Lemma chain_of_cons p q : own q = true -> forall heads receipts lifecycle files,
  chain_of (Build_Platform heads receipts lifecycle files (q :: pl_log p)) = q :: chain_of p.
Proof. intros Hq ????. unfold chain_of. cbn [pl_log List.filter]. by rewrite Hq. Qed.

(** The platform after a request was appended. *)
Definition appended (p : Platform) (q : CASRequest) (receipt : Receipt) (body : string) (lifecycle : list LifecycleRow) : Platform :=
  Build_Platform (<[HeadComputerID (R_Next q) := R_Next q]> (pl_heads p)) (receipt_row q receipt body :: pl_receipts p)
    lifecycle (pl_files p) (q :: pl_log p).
◆ ◆ ◆ ◆
- [EXERCISE DESCRIPTION]: Pull every line containing the word "lifecycle" out of the material and copy it.

- [ANSWER TO THE EXERCISE]:
Lemma chain_of_cons p q : own q = true -> forall heads receipts lifecycle files,
  chain_of (Build_Platform heads receipts lifecycle files (q :: pl_log p)) = q :: chain_of p.
Definition appended (p : Platform) (q : CASRequest) (receipt : Receipt) (body : string) (lifecycle : list LifecycleRow) : Platform :=
    lifecycle (pl_files p) (q :: pl_log p).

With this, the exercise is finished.